Ada penyair yang berkata,
وفي الجهل
قبل الموت موت
لأهله وأجسامهم
قبل القبور قبور
وأرواحهم في
وحشةٍ من
جسومهم وليس
لهم حتى النشور نشور
Kebodohan
adalah kematian sebelum pemiliknya mati,
tubuh mereka
layaknya kuburan sebelum dikuburkan
Kepada tubuh
yang semula, ruh mereka ingin kembali,
padahal bagi
mereka, tidak ada kebangkitan hingga hari kebangkitan
Di antara tanda penyakit hati adalah pemiliknya
berpaling dari nutrisi hati yang bermanfaat dan justru beralih kepada racun
yang mematikan, sebagaimana tindakan mayoritas manusia yang berpaling dari
al-Quran yang dinyatakan Allah sebagai obat dan rahmat dalam firman-Nya,
وننزل من القرآن ما هو شفاء
ورحمة للمؤمنين
“Dan Kami turunkan dari Al Qur’an suatu yang menjadi
penawar dan rahmat bagi orang-orang yang beriman…” (QS. Al Isra: 82).
Mereka justru berpaling mendengarkan lagu yang
menumbuhkan kemunafikan dalam hati, menggerakkan syahwat dan mengandung
kekufuran kepada Allah ‘azza wa jalla.

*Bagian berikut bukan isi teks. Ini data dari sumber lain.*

(* ===== verification/PrsFootprint.v ===== *)
(** Unrolling the expressions of production rules: the footprint that collects
    the rules of a definition ("Object/lang/PRS_footprint.hh" and its .cc), the
    attributes and parameters of literals and rules ("generic_attribute.tcc",
    "attribute_common.cc", "PRS_attribute_common.cc",
    "PRS_literal_attribute_common.cc", "directive_source.cc"), references to
    bools ("bool_literal.cc" and "Object/ref/meta_instance_reference_subtypes.tcc"),
    and the [unroll] of every class of expressions of "Object/lang/PRS.cc".

    What [unroll] returns is, as in the source, the index of the new expression
    from 1, or 0 if an error was reported.  The footprint of "ExprAlloc.v",
    with which the simulator starts, is what [resolved_prs] keeps of it. *)
From stdpp Require Import strings gmap.
From Stdlib Require Import Ascii.
From S2P Require Import Prelude MetaValue MetaExpr PrsExpr.
From S2P Require Import Expr ExprAlloc.
Open Scope Z_scope.
Local Open Scope hackt_scope.

#[local] Abbreviation length := Datatypes.length.

(** ** The footprint under construction *)

(** An attribute whose values could not be resolved has a NULL list. *)
Record resolved_attribute : Type := mkResolved {
  ra_key : string;
  ra_values : option (list const_param)
}.

Record expr_node : Type := mkNode {
  en_type : prs_enum;
  en_nodes : list nat;
  en_precharges : list (nat * (nat * bool));
  en_params : list const_param;
  en_attributes : list resolved_attribute
}.

Record rule_entry : Type := mkRuleEntry {
  re_expr_index : nat;
  re_output_index : nat;
  re_dir : bool;
  re_attributes : list resolved_attribute
}.

Record macro_entry : Type := mkMacroEntry {
  me_name : string;
  me_params : list const_param;
  me_attributes : list resolved_attribute;
  me_nodes : list (list nat)
}.

(** The text of a reference to an internal node: its name and its indices. *)
Abbreviation node_key := (string * list (Z * option Z))%type.

Record node_expr_type : Type := mkNodeExpr {
  ne_expr : nat;
  ne_dir : bool;
  ne_name : node_key;
  ne_attributes : list resolved_attribute
}.

(** Half-open ranges of indices in the pools. *)
Record resource_map_entry : Type := mkResources {
  rm_rules : nat * nat;
  rm_macros : nat * nat;
  rm_int_nodes : nat * nat
}.
Record subcircuit_map_entry : Type := mkSubcircuit { sc_name : string; sc_resources : resource_map_entry }.
Record supply_entry : Type := mkSupplyEntry {
  se_resources : resource_map_entry;
  se_Vdd : nat;
  se_GND : nat;
  se_Vdd_substrate : nat;
  se_GND_substrate : nat
}.
Record supplies : Type := mkSupplies { current_Vdd : nat; current_GND : nat; current_Vdd_substrate : nat; current_GND_substrate : nat }.
Definition no_supplies : supplies := mkSupplies 0 0 0 0.

Record footprint_prs : Type := mkFootprint {
  p_rule_pool : list rule_entry;
  p_expr_pool : list expr_node;
  p_macro_pool : list macro_entry;
  p_internal_node_pool : list node_expr_type;
  p_internal_node_expr_map : gmap node_key nat;
  p_subcircuit_map : list subcircuit_map_entry;
  p_supply_map : list supply_entry;
  p_current : supplies
}.
Definition footprint_empty : footprint_prs := mkFootprint [] [] [] [] ∅ [] [] no_supplies.

Definition set_rules (x : list rule_entry) (p : footprint_prs) : footprint_prs :=
  mkFootprint x (p_expr_pool p) (p_macro_pool p) (p_internal_node_pool p) (p_internal_node_expr_map p)
    (p_subcircuit_map p) (p_supply_map p) (p_current p).
Definition set_exprs (x : list expr_node) (p : footprint_prs) : footprint_prs :=
  mkFootprint (p_rule_pool p) x (p_macro_pool p) (p_internal_node_pool p) (p_internal_node_expr_map p)
    (p_subcircuit_map p) (p_supply_map p) (p_current p).
Definition set_macros (x : list macro_entry) (p : footprint_prs) : footprint_prs :=
  mkFootprint (p_rule_pool p) (p_expr_pool p) x (p_internal_node_pool p) (p_internal_node_expr_map p)
    (p_subcircuit_map p) (p_supply_map p) (p_current p).
Definition set_nodes (x : list node_expr_type) (m : gmap node_key nat) (p : footprint_prs) : footprint_prs :=
  mkFootprint (p_rule_pool p) (p_expr_pool p) (p_macro_pool p) x m (p_subcircuit_map p) (p_supply_map p) (p_current p).
Definition set_subcircuits (x : list subcircuit_map_entry) (p : footprint_prs) : footprint_prs :=
  mkFootprint (p_rule_pool p) (p_expr_pool p) (p_macro_pool p) (p_internal_node_pool p)
    (p_internal_node_expr_map p) x (p_supply_map p) (p_current p).
Definition set_supply_map (x : list supply_entry) (p : footprint_prs) : footprint_prs :=
  mkFootprint (p_rule_pool p) (p_expr_pool p) (p_macro_pool p) (p_internal_node_pool p)
    (p_internal_node_expr_map p) (p_subcircuit_map p) x (p_current p).
Definition set_current (x : supplies) (p : footprint_prs) : footprint_prs :=
  mkFootprint (p_rule_pool p) (p_expr_pool p) (p_macro_pool p) (p_internal_node_pool p)
    (p_internal_node_expr_map p) (p_subcircuit_map p) (p_supply_map p) x.

(** What the connections of a bool record, one entry per bool of the
    definition: [BOOL_ATOMIC], [BOOL_PORT_FORMAL_INPUT] and the four flags of
    local production rules. *)
Record bool_connect : Type := mkConnect {
  bc_atomic : bool;
  bc_input_port : bool;
  bc_fanin_up : bool;
  bc_fanin_dn : bool;
  bc_fanout_up : bool;
  bc_fanout_dn : bool
}.
Definition or_fanin (dir : bool) (b : bool_connect) : bool_connect :=
  mkConnect (bc_atomic b) (bc_input_port b) (bc_fanin_up b || dir) (bc_fanin_dn b || negb dir)
    (bc_fanout_up b) (bc_fanout_dn b).
Definition or_fanout (dir : bool) (b : bool_connect) : bool_connect :=
  mkConnect (bc_atomic b) (bc_input_port b) (bc_fanin_up b) (bc_fanin_dn b)
    (bc_fanout_up b || dir) (bc_fanout_dn b || negb dir).

(** The part of the target footprint that unrolling changes. *)
Record target : Type := mkTarget { t_prs : footprint_prs; t_bools : list bool_connect }.
Definition set_prs (f : footprint_prs -> footprint_prs) (t : target) : target := mkTarget (f (t_prs t)) (t_bools t).
Definition set_bools (f : list bool_connect -> list bool_connect) (t : target) : target :=
  mkTarget (t_prs t) (f (t_bools t)).

Abbreviation UM := (M target).
Definition upd_prs (f : footprint_prs -> footprint_prs) : UM unit := modify (set_prs f).
Definition get_prs : UM footprint_prs := gets t_prs.

(** A value that may be missing because of an error that was reported; an
    exception that nothing catches ends the program. *)
Definition lift_outcome {S A} (o : outcome A) : M S (option A) :=
  match o with
  | Good a => ret (Some a)
  | Bad => ret None
  | Throws => fail F_exit
  | Crash f => fail f
  end.
(** [std::transform]: every element, also after an error. *)
Section Collect.
Context {S A B : Type} (body : A -> M S B).

Fixpoint collect (l : list A) : M S (list B) :=
  match l with
  | [] => ret []
  | x :: l' => y <- body x ;; ys <- collect l' ;; ret (y :: ys)
  end.
End Collect.
(** *** Macros *)
Lemma footprint_macros s D Ms Ms' env t l : footprint_is (Some s) D Ms env t -> map macro_of l = Ms' ->
  (length (p_macro_pool (t_prs t)) <= length l)%nat ->
  footprint_is (Some s) D Ms' env (set_prs (set_macros l) t).
Proof.
  intros [Hu Hp Hr Hm Hs] El Hl. split; [|done| |done|].
  - destruct Hu. by split.
  - eapply Forall2_impl; [exact Hr|]. intros r d [? ? ? ? ?]. by split.
  - by eapply supply_ok_same; [..|exact Hs].
Qed.
Lemma wp_upd_last_macro (E : fault -> Prop) l m f (Q : unit -> target -> Prop) t :
  Q tt (set_prs (set_macros (l ++ [f m])) t) -> wpe E (upd_last_macro f) Q (set_prs (set_macros (l ++ [m])) t).
Proof.
  intros HQ. unfold upd_last_macro. apply wpe_bind, wpe_gets, wpe_bind. cbn [set_prs t_prs set_macros p_macro_pool].
  rewrite length_app, Nat.add_1_r. cbn [Nat.pred]. rewrite lookup_app_r, Nat.sub_diag by done. apply wpe_ret. unfold upd_prs.
  apply wpe_modify. unfold set_prs, set_macros in *. cbn in *. rewrite insert_app_r_alt, Nat.sub_diag by done. exact HQ.
Qed.
Lemma unroll_group_range l c : forall ns, unroll_group bools l c = Good ns -> Forall in_range ns.
Proof.
  induction l as [|b l IH]; intros ns E; cbn in E; [by injection E as <-|].
  destruct (output_node bools b c) as [n| | |] eqn:En; try done. cbn in E.
  destruct (unroll_group bools l c) as [ns'| | |]; try done. injection E as <-. constructor; [by eapply output_in_range|by apply IH].
Qed.
Lemma unroll_nodes_range l c : forall nss, unroll_nodes bools l c = Good nss -> Forall (Forall in_range) nss.
Proof.
  induction l as [|g l IH]; intros nss E; cbn in E; [by injection E as <-|].
  destruct (unroll_group bools g c) as [ns| | |] eqn:En; try done. cbn in E. unfold invariant in E. destruct (negb _); [|done].
  cbn in E. destruct (unroll_nodes bools l c) as [nss'| | |]; try done. injection E as <-.
  constructor; [by eapply Forall_s_of_list, unroll_group_range|by apply IH].
Qed.
Lemma first_node_range nss k n : Forall (Forall in_range) nss -> first_node nss k = Some n -> in_range n.
Proof.
  intros Hall (g & Hg & Hn)%bind_Some. eapply Forall_lookup_1 in Hg; [|exact Hall]. by eapply Forall_lookup_1 in Hn.
Qed.
Lemma wp_connect_pass_gate cur D Ms env t name ns : footprint_is cur D Ms env t -> Forall (Forall in_range) ns ->
  wpe (fun _ => macro_complete name ns = false \/ any_atomic ports = true) (connect_pass_gate name ns)
    (fun _ t' => footprint_is cur D Ms env t' /\ macro_complete name ns = true) t.
Proof.
  intros Ht Hns. unfold connect_pass_gate, macro_complete. fold (is_pass_gate name). apply wpe_when; intros Hpg; rewrite Hpg; [|done].
  cbn [negb orb forallb].
  assert (Hone : forall k (E : fault -> Prop) (Q : nat -> target -> Prop), (first_node ns k = None -> forall f, E f) ->
    (forall n, first_node ns k = Some n -> in_range n -> Q n t) -> wpe E (of_option F_index (first_node ns k)) Q t).
  { intros k E Q H1 H2. apply wpe_of_option; [|by intros Hn; apply H1]. intros n Hn. apply H2; [done|]. by eapply first_node_range. }
  apply wpe_bind, Hone; [intros ->; by left|]. intros g -> Hg.
  apply wpe_bind, Hone; [intros ->; by left|]. intros s -> Hs.
  apply wpe_bind, Hone; [intros ->; by left|]. intros d -> Hd. rewrite !bool_decide_true by by eexists. cbn [andb].
  eapply wpe_weaken; [intros f Hf; right; exact Hf|].
  apply wpe_bind. eapply wpe_mono; [by eapply wp_prs_fanout|]. intros [] t1 [Ht1 _].
  apply wpe_bind. eapply wpe_mono; [by eapply wp_prs_fanout|]. intros [] t2 [Ht2 _].
  apply wpe_bind. eapply wpe_mono; [by eapply wp_prs_fanin|]. intros fig t3 (Ht3 & _). by apply wpe_ret.
Qed.
Lemma does_macro s name mparams mattr nodes c :
  does (Some s) (unroll_macro bools name mparams mattr nodes c) (macro_meaning bools name mparams mattr nodes c).
Proof.
  intros D Ms env t Ht. unfold unroll_macro, macro_meaning. apply wpe_bind. unfold upd_prs. apply wpe_modify.
  change (set_prs (fun p => set_macros (p_macro_pool p ++ [mkMacroEntry name [] [] []]) p) t)
    with (set_prs (set_macros (p_macro_pool (t_prs t) ++ [mkMacroEntry name [] [] []])) t).
  apply wpe_bind, wpe_lift_outcome; [|intros ->; by apply wpe_ret|intros ->; by left]. intros ps ->. cbn [mbind option_bind].
  apply wpe_bind, wp_upd_last_macro.
  apply wpe_bind, wpe_lift_outcome; [|intros ->; by apply wpe_ret|intros ->; by left]. intros rs ->. cbn [mbind option_bind].
  apply wpe_bind, wp_upd_last_macro.
  apply wpe_bind, wpe_lift_outcome; [|intros ->; by apply wpe_ret|intros ->; by left]. intros ns En. rewrite En. cbn [mbind option_bind].
  apply wpe_bind, wp_upd_last_macro. apply wpe_bind. cbn [me_name me_params me_attributes].
  set (t1 := set_prs _ t).
  assert (Ht1 : footprint_is (Some s) D (Ms ++ [(name, ns)]) env t1).
  { apply footprint_macros with (Ms := Ms); [done| |rewrite length_app; lia]. rewrite map_app. by rewrite (fi_macros _ _ _ _ _ Ht). }
  eapply wpe_weaken; [|eapply wpe_mono; [apply (wp_connect_pass_gate _ _ _ _ _ name ns Ht1)|]].
  - intros f [->|Ha]; [by left|by right].
  - by apply good_inv in En as En'%unroll_nodes_range.
  - intros [] t2 [Ht2 ->]. apply wpe_ret. eexists. split; [done|]. cbn [fst snd]. by rewrite app_nil_r.
Qed.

Pada kondisi ini, hamba mendahulukan
kemaksiatan karena kecintaannya kepada sesuatu yang dimurkai oleh Allah dan
rasul-Nya. Dengan demikian, mendahulukan kemaksiatan merupakan buah dari
penyakit hati dan akan menambah akut penyakit tersebut. Sebaliknya, hati yang
sehat justru akan mencintai apa yang dicintai Allah dan rasul-Nya sebagaimana
firman-Nya,
وَلَكِنَّ اللَّهَ حَبَّبَ إِلَيْكُمُ
الْأِيمَانَ وَزَيَّنَهُ فِي قُلُوبِكُمْ وَكَرَّهَ إِلَيْكُمُ الْكُفْرَ وَالْفُسُوقَ
وَالْعِصْيَانَ أُولَئِكَ هُمُ الرَّاشِدُونَ
“Tetapi Allah menjadikan kamu ‘cinta’ kepada keimanan
dan menjadikan keimanan itu indah di dalam hatimu serta menjadikan kamu benci
kepada kekafiran, kefasikan, dan kedurhakaan. Mereka itulah orang-orang yang
mengikuti jalan yang lurus” (QS. Al Hujuraat: 7).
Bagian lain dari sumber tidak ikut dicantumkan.